---- Data

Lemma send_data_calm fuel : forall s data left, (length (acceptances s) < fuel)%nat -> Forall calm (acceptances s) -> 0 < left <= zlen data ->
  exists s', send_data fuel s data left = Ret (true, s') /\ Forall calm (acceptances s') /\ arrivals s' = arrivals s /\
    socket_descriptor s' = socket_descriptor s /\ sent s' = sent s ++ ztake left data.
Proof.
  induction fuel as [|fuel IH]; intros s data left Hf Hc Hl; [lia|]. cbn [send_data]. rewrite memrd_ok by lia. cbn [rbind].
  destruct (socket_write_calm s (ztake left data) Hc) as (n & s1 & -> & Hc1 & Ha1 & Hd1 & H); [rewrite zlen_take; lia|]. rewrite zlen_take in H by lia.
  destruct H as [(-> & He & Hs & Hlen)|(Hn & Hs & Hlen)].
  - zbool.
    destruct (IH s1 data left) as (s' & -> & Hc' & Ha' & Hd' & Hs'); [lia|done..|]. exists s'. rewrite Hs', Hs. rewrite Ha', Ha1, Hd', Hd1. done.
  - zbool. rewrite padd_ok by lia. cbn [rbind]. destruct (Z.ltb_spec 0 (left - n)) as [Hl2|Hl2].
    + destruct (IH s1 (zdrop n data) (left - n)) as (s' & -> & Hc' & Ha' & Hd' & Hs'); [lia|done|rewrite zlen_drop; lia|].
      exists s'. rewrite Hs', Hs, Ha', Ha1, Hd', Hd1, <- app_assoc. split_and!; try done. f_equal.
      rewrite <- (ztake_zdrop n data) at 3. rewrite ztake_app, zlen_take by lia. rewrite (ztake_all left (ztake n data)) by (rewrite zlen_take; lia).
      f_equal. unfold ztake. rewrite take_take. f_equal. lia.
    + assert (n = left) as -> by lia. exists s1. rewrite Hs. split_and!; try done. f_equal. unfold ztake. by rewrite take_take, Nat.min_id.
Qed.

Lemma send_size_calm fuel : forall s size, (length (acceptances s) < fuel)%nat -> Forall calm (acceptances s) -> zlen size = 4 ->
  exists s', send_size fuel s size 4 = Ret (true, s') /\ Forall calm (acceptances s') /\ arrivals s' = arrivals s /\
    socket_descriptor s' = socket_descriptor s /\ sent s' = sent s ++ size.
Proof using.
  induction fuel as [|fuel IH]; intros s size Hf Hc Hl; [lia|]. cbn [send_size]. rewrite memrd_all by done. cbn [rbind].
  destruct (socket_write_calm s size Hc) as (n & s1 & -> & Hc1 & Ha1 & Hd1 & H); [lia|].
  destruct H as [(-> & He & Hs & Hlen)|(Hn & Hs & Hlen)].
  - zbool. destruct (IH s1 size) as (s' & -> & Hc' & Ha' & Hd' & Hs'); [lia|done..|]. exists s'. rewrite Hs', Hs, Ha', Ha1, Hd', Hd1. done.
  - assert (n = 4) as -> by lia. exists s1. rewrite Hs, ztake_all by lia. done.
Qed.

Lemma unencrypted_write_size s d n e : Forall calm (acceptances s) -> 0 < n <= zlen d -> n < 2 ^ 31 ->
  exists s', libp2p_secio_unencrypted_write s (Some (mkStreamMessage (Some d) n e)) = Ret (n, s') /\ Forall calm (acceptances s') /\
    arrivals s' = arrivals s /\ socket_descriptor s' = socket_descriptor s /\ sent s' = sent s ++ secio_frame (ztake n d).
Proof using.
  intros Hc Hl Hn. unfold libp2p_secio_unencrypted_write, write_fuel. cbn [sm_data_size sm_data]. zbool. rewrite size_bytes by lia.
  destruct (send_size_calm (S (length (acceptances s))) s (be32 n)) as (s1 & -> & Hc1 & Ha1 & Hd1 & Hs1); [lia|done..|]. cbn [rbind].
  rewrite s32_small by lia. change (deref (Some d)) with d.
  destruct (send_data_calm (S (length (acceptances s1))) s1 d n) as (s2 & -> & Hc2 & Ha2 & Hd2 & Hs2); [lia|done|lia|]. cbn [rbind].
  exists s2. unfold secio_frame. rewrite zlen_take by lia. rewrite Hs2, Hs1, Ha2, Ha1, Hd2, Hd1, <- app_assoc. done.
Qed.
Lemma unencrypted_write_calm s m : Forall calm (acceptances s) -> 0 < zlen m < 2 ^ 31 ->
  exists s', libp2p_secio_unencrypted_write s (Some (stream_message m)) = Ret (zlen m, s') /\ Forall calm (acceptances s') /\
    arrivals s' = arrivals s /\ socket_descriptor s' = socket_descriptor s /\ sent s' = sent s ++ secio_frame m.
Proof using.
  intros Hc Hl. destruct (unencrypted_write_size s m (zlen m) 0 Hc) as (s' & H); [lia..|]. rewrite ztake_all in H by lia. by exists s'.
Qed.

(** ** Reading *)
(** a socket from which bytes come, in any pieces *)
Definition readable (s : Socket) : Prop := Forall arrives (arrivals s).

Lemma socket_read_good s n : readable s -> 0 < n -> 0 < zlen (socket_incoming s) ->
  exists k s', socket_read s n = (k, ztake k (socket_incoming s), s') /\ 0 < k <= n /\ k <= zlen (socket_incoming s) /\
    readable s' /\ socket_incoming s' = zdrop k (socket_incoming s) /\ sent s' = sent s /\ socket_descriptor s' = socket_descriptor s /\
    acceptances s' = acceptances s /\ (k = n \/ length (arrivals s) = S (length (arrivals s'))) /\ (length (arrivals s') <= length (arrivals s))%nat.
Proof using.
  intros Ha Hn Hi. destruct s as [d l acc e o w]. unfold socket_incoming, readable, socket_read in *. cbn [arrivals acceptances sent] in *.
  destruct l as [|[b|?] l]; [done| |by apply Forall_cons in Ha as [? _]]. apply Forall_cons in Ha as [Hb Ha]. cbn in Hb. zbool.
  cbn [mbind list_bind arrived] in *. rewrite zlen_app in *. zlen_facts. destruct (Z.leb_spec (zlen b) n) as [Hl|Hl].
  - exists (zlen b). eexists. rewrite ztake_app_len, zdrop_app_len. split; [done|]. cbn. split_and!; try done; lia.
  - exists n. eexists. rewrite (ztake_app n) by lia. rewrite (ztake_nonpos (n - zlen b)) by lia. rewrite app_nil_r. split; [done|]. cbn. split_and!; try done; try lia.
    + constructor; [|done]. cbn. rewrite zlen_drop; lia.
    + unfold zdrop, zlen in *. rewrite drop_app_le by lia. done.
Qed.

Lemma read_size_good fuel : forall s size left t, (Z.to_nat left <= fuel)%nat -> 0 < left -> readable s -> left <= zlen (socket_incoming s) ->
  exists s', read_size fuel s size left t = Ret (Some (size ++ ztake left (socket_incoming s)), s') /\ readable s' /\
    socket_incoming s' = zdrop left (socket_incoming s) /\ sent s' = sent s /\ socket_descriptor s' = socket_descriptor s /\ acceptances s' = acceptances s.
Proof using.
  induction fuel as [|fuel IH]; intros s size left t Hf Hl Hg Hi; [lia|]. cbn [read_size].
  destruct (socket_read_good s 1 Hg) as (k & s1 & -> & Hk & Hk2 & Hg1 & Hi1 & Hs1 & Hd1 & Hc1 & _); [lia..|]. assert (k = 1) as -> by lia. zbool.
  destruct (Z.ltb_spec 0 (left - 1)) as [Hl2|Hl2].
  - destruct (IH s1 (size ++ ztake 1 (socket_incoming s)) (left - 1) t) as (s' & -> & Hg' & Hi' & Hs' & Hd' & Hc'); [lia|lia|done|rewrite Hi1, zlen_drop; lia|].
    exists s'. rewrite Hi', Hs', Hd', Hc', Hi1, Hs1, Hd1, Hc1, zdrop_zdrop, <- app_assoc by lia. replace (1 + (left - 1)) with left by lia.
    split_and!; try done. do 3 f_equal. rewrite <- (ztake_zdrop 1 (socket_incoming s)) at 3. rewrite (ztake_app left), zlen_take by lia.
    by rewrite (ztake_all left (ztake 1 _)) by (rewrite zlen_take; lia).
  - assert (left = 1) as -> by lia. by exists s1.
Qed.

--------

What is being asked: Take the line that holds "destruct (socket_read_good s" as the first line and the last line of the data as the final one. Retype everything between, both included, exactly.

Answer for the task:
  destruct (socket_read_good s 1 Hg) as (k & s1 & -> & Hk & Hk2 & Hg1 & Hi1 & Hs1 & Hd1 & Hc1 & _); [lia..|]. assert (k = 1) as -> by lia. zbool.
  destruct (Z.ltb_spec 0 (left - 1)) as [Hl2|Hl2].
  - destruct (IH s1 (size ++ ztake 1 (socket_incoming s)) (left - 1) t) as (s' & -> & Hg' & Hi' & Hs' & Hd' & Hc'); [lia|lia|done|rewrite Hi1, zlen_drop; lia|].
    exists s'. rewrite Hi', Hs', Hd', Hc', Hi1, Hs1, Hd1, Hc1, zdrop_zdrop, <- app_assoc by lia. replace (1 + (left - 1)) with left by lia.
    split_and!; try done. do 3 f_equal. rewrite <- (ztake_zdrop 1 (socket_incoming s)) at 3. rewrite (ztake_app left), zlen_take by lia.
    by rewrite (ztake_all left (ztake 1 _)) by (rewrite zlen_take; lia).
  - assert (left = 1) as -> by lia. by exists s1.
Qed.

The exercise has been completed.